• Stored entries:
(** Freeing the pages of [start, start + cnt * PGSIZE) of one pool. *)
Lemma boot_inv_free entries bound s w start cnt s' :
  boot_inv entries bound s -> pool_bytes (the_pool w s) start -> start mod PGSIZE = 0 -> 0 <= cnt < 2 ^ 62 ->
  (forall a, start <= a < start + PGSIZE * cnt -> a mod PGSIZE = 0 -> usable_page entries bound a) ->
  on_map w (bitmap_set_multiple (u64 (pg_no start - pg_no (base (the_pool w s)))) cnt false) s = Ok (tt, s') ->
  boot_inv entries bound s'.
Proof.
  intros [B1 B2 B3] Hb Ha Hc Hgood H. pose proof (B2 w) as (P1 & P2 & P3). pose proof (wf_cnt _ (B1 w)) as Hn.
  set (idx := (start - base (the_pool w s)) / PGSIZE).
  assert (start = page_addr (the_pool w s) idx /\ 0 <= idx < bit_cnt (used_map (the_pool w s))) as [Es Hidx].
  { unfold idx, page_addr, pool_bytes, PGSIZE in *.
    pose proof (Z.div_mod (start - base (the_pool w s)) 4096 ltac:(lia)).
    assert ((start - base (the_pool w s)) mod 4096 = 0) by (rewrite Zminus_mod, Ha, P2; done).
    unfold page_addr, PGSIZE in Hb. lia. }
  unfold on_map in H. apply rbind_inv in H as ([[] b'] & E & H). injection H as <-.
  rewrite Es, page_addr_no, wrapu_id in E by (unfold SIZE_MAX in *; split; lia).
  apply set_multiple_inv in E as [Hle [U1 U2 U3]]; [|done|unfold SIZE_MAX in *; lia|done].
  assert (forall w', base (the_pool w' (set_map w b' s)) = base (the_pool w' s) /\
    bit_cnt (used_map (the_pool w' (set_map w b' s))) = bit_cnt (used_map (the_pool w' s))) as Hsame.
  { intros w'. unfold set_map. rewrite the_pool_set. destruct (decide (w' = w)) as [->|]; done. }
  split.
  - intros w'. unfold set_map. rewrite the_pool_set. by destruct (decide (w' = w)).
  - intros w'. unfold placed, page_addr. destruct (Hsame w') as [-> ->]. apply B2.
  - intros w' i Hi Hu. unfold page_addr. destruct (Hsame w') as [-> Ec]. rewrite Ec in Hi.
    unfold page_used, set_map in Hu. rewrite the_pool_set in Hu. destruct (decide (w' = w)) as [->|].
    + cbn [used_map] in Hu. rewrite U3 in Hu by lia. destruct (in_range idx cnt i) eqn:Er; [|by apply B3].
      unfold in_range in Er. apply Hgood; rewrite ?Es; unfold page_addr, PGSIZE in *; [lia|].
      by rewrite Z.mul_comm, Z.mod_add.
    + by apply B3.
Qed.

Lemma split_inv fuel entries bound e start s s' :
  boot_inv entries bound s -> e ∈ entries -> usable_type e = true ->
  start mod PGSIZE = 0 -> 0 <= start < 2 ^ 64 -> (start <> 0 -> bound <= start /\ entry_start e <= start) ->
  split fuel start (entry_end e) s = Ok (tt, s') -> boot_inv entries bound s'.
Proof.
  revert start s. induction fuel as [|fuel IH]; intros start s B He Ht Ha H64 Hst H; cbn [split] in H; [done|].
  apply bind_inv in H as (s1 & s2 & Hg & H). injection Hg as <- <-.
  apply bind_inv in H as (w & s2 & Hw & H).
  assert (s2 = s /\ pool_bytes (the_pool w s) start) as [-> Hb].
  { pose proof (wf_cnt _ (bi_wf _ _ _ B KERNEL)). pose proof (wf_cnt _ (bi_wf _ _ _ B USER)).
    destruct (page_from_pool (kernel_pool s) start) eqn:Ek.
    - injection Hw as <- <-. split; [done|]. apply page_from_pool_placed; [cbn in *; lia|apply (bi_placed _ _ _ B KERNEL)|lia|done].
    - destruct (page_from_pool (user_pool s) start) eqn:Eu; [|done]. injection Hw as <- <-. split; [done|].
      apply page_from_pool_placed; [cbn in *; lia|apply (bi_placed _ _ _ B USER)|lia|done]. }
  pose proof (bi_placed _ _ _ B w) as (P1 & P2 & P3). pose proof (wf_cnt _ (bi_wf _ _ _ B w)) as Hn.
  set (p := the_pool w s) in *. assert (u64 (base p + u64 (bit_cnt (used_map p) * PGSIZE)) =
    page_addr p (bit_cnt (used_map p))) as Epe.
  { unfold page_addr, PGSIZE, KERN_BASE, SIZE_MAX in *. rewrite (wrapu_id 64 (bit_cnt (used_map p) * 4096)), wrapu_id by (split; lia). lia. }
  rewrite Epe in H. set (pe := page_addr p (bit_cnt (used_map p))) in *.
  unfold pool_bytes in Hb. fold pe in Hb.
  destruct (Hst ltac:(unfold KERN_BASE in *; lia)) as [Hb1 Hb2].
  assert (0 <= entry_end e < 2 ^ 64) as He64 by (apply wrapu_range; lia).
  destruct (Z.ltb_spec pe (entry_end e)) as [Hlt|Hge].
  - apply bind_inv in H as ([] & s2 & Hs & H). rewrite (wrapu_id 64 (pe - start)) in Hs by (unfold KERN_BASE in *; split; lia).
    apply (IH pe s2); try done; [| | |].
    + eapply boot_inv_free; [done|exact Hb|done| | |exact Hs].
      * unfold PGSIZE. split; [apply Z.div_pos; lia|]. apply Z.div_lt_upper_bound; lia.
      * intros a Hr Ham. split; [lia|]. exists e. split_and!; try done; [lia|].
        pose proof (Z.mul_div_le (pe - start) PGSIZE ltac:(done)).
        assert (pe mod PGSIZE = 0) by (unfold pe, page_addr; by rewrite Z.mul_comm, Z.mod_add).
        unfold PGSIZE in *. pose proof (Z.div_mod pe 4096). pose proof (Z.div_mod a 4096). lia.
    + unfold pe, page_addr. by rewrite Z.mul_comm, Z.mod_add.
    + unfold KERN_BASE in *. lia.
    + lia.
  - destruct (Z.le_gt_cases start (entry_end e)) as [Hle|Hgt].
    + rewrite (wrapu_id 64 (entry_end e - start)) in H by (unfold KERN_BASE in *; split; lia).
      eapply boot_inv_free; [done|exact Hb|done| | |exact H].
      * unfold PGSIZE. split; [apply Z.div_pos; lia|]. apply Z.div_lt_upper_bound; lia.
      * intros a Hr Ham. split; [lia|]. exists e. split_and!; try done; [lia|].
        unfold PGSIZE in *. pose proof (Z.div_mod (entry_end e - start) 4096 ltac:(lia)).
        pose proof (Z.mod_pos_bound (entry_end e - start) 4096 ltac:(lia)).
        pose proof (Z.div_mod start 4096 ltac:(lia)). pose proof (Z.div_mod a 4096 ltac:(lia)). lia.
    + (* the rounded start lies behind the end: the assertion of [bitmap_set_multiple] fails *)
      exfalso. unfold on_map in H. apply rbind_inv in H as ([[] b'] & E & _).
      assert (u64 (entry_end e - start) = 2 ^ 64 + entry_end e - start) as Ew.
      { unfold wrapu. rewrite <- (Z.mod_add _ 1), Z.mod_small; lia. }
      assert (2 ^ 51 <= u64 (entry_end e - start) / PGSIZE < 2 ^ 53) as Hbig.
      { rewrite Ew. unfold PGSIZE. split; [apply Z.div_le_lower_bound; unfold KERN_BASE in *; lia|apply Z.div_lt_upper_bound; lia]. }
      apply set_multiple_inv in E as [Hle _]; [|apply (bi_wf _ _ _ B w)| |lia].
      * unfold SIZE_MAX in *. pose proof (wrapu_range 64 (pg_no start - pg_no (base p)) ltac:(lia)) as [? _]. fold p in Hle. lia.
      * fold p. rewrite !pg_no_div. unfold PGSIZE in *. pose proof (Z.div_le_mono (base p) start 4096 ltac:(lia) ltac:(lia)).
        pose proof (Z.div_lt_upper_bound start 4096 (2 ^ 52) ltac:(lia) ltac:(lia)).
        pose proof (Z.div_pos (base p) 4096). unfold KERN_BASE in *. rewrite wrapu_id by (split; lia). lia.
Qed.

• What is required: Go through the entries and copy every line with "destruct".

• Completed task:
  { intros w'. unfold set_map. rewrite the_pool_set. destruct (decide (w' = w)) as [->|]; done. }
  - intros w'. unfold set_map. rewrite the_pool_set. by destruct (decide (w' = w)).
  - intros w'. unfold placed, page_addr. destruct (Hsame w') as [-> ->]. apply B2.
  - intros w' i Hi Hu. unfold page_addr. destruct (Hsame w') as [-> Ec]. rewrite Ec in Hi.
    unfold page_used, set_map in Hu. rewrite the_pool_set in Hu. destruct (decide (w' = w)) as [->|].
    + cbn [used_map] in Hu. rewrite U3 in Hu by lia. destruct (in_range idx cnt i) eqn:Er; [|by apply B3].
    destruct (page_from_pool (kernel_pool s) start) eqn:Ek.
    - destruct (page_from_pool (user_pool s) start) eqn:Eu; [|done]. injection Hw as <- <-. split; [done|].
  destruct (Hst ltac:(unfold KERN_BASE in *; lia)) as [Hb1 Hb2].
  destruct (Z.ltb_spec pe (entry_end e)) as [Hlt|Hge].
  - destruct (Z.le_gt_cases start (entry_end e)) as [Hle|Hgt].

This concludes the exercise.